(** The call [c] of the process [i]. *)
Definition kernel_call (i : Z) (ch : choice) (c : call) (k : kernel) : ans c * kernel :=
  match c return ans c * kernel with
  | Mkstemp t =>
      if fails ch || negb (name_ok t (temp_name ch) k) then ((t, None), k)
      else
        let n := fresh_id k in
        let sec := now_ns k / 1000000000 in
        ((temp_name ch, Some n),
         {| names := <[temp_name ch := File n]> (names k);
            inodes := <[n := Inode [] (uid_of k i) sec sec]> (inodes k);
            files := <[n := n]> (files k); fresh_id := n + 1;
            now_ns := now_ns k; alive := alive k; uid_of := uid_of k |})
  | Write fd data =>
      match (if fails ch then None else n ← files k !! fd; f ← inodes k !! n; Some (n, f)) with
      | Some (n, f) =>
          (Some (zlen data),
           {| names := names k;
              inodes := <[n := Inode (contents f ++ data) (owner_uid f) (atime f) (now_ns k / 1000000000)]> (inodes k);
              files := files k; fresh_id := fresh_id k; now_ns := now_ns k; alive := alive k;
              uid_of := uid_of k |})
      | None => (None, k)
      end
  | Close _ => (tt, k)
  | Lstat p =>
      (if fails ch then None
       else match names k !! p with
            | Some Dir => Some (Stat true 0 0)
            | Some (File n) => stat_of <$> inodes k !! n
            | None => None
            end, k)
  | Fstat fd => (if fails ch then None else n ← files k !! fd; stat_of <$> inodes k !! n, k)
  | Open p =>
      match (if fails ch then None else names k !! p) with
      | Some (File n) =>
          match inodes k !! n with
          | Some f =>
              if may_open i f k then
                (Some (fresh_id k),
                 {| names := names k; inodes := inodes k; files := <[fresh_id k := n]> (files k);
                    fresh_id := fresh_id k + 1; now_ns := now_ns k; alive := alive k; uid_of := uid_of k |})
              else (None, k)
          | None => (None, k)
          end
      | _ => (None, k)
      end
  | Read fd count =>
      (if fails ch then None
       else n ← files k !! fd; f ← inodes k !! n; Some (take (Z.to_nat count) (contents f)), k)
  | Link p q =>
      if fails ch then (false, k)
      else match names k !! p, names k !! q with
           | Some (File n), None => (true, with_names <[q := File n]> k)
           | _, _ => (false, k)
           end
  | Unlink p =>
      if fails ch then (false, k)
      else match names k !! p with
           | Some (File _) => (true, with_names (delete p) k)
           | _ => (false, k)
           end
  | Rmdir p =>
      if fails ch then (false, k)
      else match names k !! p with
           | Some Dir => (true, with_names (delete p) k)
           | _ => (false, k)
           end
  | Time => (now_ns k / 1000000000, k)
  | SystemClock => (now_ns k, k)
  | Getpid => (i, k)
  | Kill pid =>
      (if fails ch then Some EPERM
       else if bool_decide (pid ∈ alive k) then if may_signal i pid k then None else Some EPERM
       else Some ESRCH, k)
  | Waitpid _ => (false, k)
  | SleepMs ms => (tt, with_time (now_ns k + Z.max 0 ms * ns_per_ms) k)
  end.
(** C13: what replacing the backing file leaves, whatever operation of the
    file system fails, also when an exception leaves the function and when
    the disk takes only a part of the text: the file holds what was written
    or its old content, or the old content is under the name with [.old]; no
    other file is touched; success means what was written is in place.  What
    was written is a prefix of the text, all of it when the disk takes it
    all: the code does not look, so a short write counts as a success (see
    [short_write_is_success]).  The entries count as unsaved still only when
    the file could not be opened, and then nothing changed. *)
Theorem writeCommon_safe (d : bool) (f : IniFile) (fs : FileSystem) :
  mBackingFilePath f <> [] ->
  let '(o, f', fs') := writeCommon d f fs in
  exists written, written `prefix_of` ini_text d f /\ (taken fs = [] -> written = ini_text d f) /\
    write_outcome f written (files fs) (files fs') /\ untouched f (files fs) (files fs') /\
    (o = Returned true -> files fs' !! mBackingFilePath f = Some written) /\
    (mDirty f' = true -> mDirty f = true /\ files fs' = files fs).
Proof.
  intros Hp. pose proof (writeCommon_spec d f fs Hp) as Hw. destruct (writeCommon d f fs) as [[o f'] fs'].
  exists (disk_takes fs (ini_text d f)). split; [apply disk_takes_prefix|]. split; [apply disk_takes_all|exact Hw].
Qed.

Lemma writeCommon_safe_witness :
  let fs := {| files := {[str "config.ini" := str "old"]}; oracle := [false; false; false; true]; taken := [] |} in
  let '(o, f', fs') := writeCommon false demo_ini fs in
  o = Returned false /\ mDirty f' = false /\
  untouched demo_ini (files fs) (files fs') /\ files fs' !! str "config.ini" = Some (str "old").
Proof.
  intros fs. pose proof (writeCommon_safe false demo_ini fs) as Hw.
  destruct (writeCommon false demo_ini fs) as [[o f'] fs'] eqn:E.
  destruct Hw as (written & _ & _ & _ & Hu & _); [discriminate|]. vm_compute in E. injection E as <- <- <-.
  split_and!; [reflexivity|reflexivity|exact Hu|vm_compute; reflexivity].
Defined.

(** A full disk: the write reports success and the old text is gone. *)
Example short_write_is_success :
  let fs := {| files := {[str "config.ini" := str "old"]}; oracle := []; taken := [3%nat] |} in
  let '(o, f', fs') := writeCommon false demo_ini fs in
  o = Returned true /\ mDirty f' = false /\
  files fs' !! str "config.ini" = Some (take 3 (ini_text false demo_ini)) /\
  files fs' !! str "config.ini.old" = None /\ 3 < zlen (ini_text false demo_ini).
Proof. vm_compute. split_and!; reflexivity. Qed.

TASK GOAL |
Return each record exactly as given.

RESPONSE FOR THIS EXERCISE |
(** The call [c] of the process [i]. *)
Definition kernel_call (i : Z) (ch : choice) (c : call) (k : kernel) : ans c * kernel :=
  match c return ans c * kernel with
  | Mkstemp t =>
      if fails ch || negb (name_ok t (temp_name ch) k) then ((t, None), k)
      else
        let n := fresh_id k in
        let sec := now_ns k / 1000000000 in
        ((temp_name ch, Some n),
         {| names := <[temp_name ch := File n]> (names k);
            inodes := <[n := Inode [] (uid_of k i) sec sec]> (inodes k);
            files := <[n := n]> (files k); fresh_id := n + 1;
            now_ns := now_ns k; alive := alive k; uid_of := uid_of k |})
  | Write fd data =>
      match (if fails ch then None else n ← files k !! fd; f ← inodes k !! n; Some (n, f)) with
      | Some (n, f) =>
          (Some (zlen data),
           {| names := names k;
              inodes := <[n := Inode (contents f ++ data) (owner_uid f) (atime f) (now_ns k / 1000000000)]> (inodes k);
              files := files k; fresh_id := fresh_id k; now_ns := now_ns k; alive := alive k;
              uid_of := uid_of k |})
      | None => (None, k)
      end
  | Close _ => (tt, k)
  | Lstat p =>
      (if fails ch then None
       else match names k !! p with
            | Some Dir => Some (Stat true 0 0)
            | Some (File n) => stat_of <$> inodes k !! n
            | None => None
            end, k)
  | Fstat fd => (if fails ch then None else n ← files k !! fd; stat_of <$> inodes k !! n, k)
  | Open p =>
      match (if fails ch then None else names k !! p) with
      | Some (File n) =>
          match inodes k !! n with
          | Some f =>
              if may_open i f k then
                (Some (fresh_id k),
                 {| names := names k; inodes := inodes k; files := <[fresh_id k := n]> (files k);
                    fresh_id := fresh_id k + 1; now_ns := now_ns k; alive := alive k; uid_of := uid_of k |})
              else (None, k)
          | None => (None, k)
          end
      | _ => (None, k)
      end
  | Read fd count =>
      (if fails ch then None
       else n ← files k !! fd; f ← inodes k !! n; Some (take (Z.to_nat count) (contents f)), k)
  | Link p q =>
      if fails ch then (false, k)
      else match names k !! p, names k !! q with
           | Some (File n), None => (true, with_names <[q := File n]> k)
           | _, _ => (false, k)
           end
  | Unlink p =>
      if fails ch then (false, k)
      else match names k !! p with
           | Some (File _) => (true, with_names (delete p) k)
           | _ => (false, k)
           end
  | Rmdir p =>
      if fails ch then (false, k)
      else match names k !! p with
           | Some Dir => (true, with_names (delete p) k)
           | _ => (false, k)
           end
  | Time => (now_ns k / 1000000000, k)
  | SystemClock => (now_ns k, k)
  | Getpid => (i, k)
  | Kill pid =>
      (if fails ch then Some EPERM
       else if bool_decide (pid ∈ alive k) then if may_signal i pid k then None else Some EPERM
       else Some ESRCH, k)
  | Waitpid _ => (false, k)
  | SleepMs ms => (tt, with_time (now_ns k + Z.max 0 ms * ns_per_ms) k)
  end.
(** C13: what replacing the backing file leaves, whatever operation of the
    file system fails, also when an exception leaves the function and when
    the disk takes only a part of the text: the file holds what was written
    or its old content, or the old content is under the name with [.old]; no
    other file is touched; success means what was written is in place.  What
    was written is a prefix of the text, all of it when the disk takes it
    all: the code does not look, so a short write counts as a success (see
    [short_write_is_success]).  The entries count as unsaved still only when
    the file could not be opened, and then nothing changed. *)
Theorem writeCommon_safe (d : bool) (f : IniFile) (fs : FileSystem) :
  mBackingFilePath f <> [] ->
  let '(o, f', fs') := writeCommon d f fs in
  exists written, written `prefix_of` ini_text d f /\ (taken fs = [] -> written = ini_text d f) /\
    write_outcome f written (files fs) (files fs') /\ untouched f (files fs) (files fs') /\
    (o = Returned true -> files fs' !! mBackingFilePath f = Some written) /\
    (mDirty f' = true -> mDirty f = true /\ files fs' = files fs).
Proof.
  intros Hp. pose proof (writeCommon_spec d f fs Hp) as Hw. destruct (writeCommon d f fs) as [[o f'] fs'].
  exists (disk_takes fs (ini_text d f)). split; [apply disk_takes_prefix|]. split; [apply disk_takes_all|exact Hw].
Qed.

Lemma writeCommon_safe_witness :
  let fs := {| files := {[str "config.ini" := str "old"]}; oracle := [false; false; false; true]; taken := [] |} in
  let '(o, f', fs') := writeCommon false demo_ini fs in
  o = Returned false /\ mDirty f' = false /\
  untouched demo_ini (files fs) (files fs') /\ files fs' !! str "config.ini" = Some (str "old").
Proof.
  intros fs. pose proof (writeCommon_safe false demo_ini fs) as Hw.
  destruct (writeCommon false demo_ini fs) as [[o f'] fs'] eqn:E.
  destruct Hw as (written & _ & _ & _ & Hu & _); [discriminate|]. vm_compute in E. injection E as <- <- <-.
  split_and!; [reflexivity|reflexivity|exact Hu|vm_compute; reflexivity].
Defined.

(** A full disk: the write reports success and the old text is gone. *)
Example short_write_is_success :
  let fs := {| files := {[str "config.ini" := str "old"]}; oracle := []; taken := [3%nat] |} in
  let '(o, f', fs') := writeCommon false demo_ini fs in
  o = Returned true /\ mDirty f' = false /\
  files fs' !! str "config.ini" = Some (take 3 (ini_text false demo_ini)) /\
  files fs' !! str "config.ini.old" = None /\ 3 < zlen (ini_text false demo_ini).
Proof. vm_compute. split_and!; reflexivity. Qed.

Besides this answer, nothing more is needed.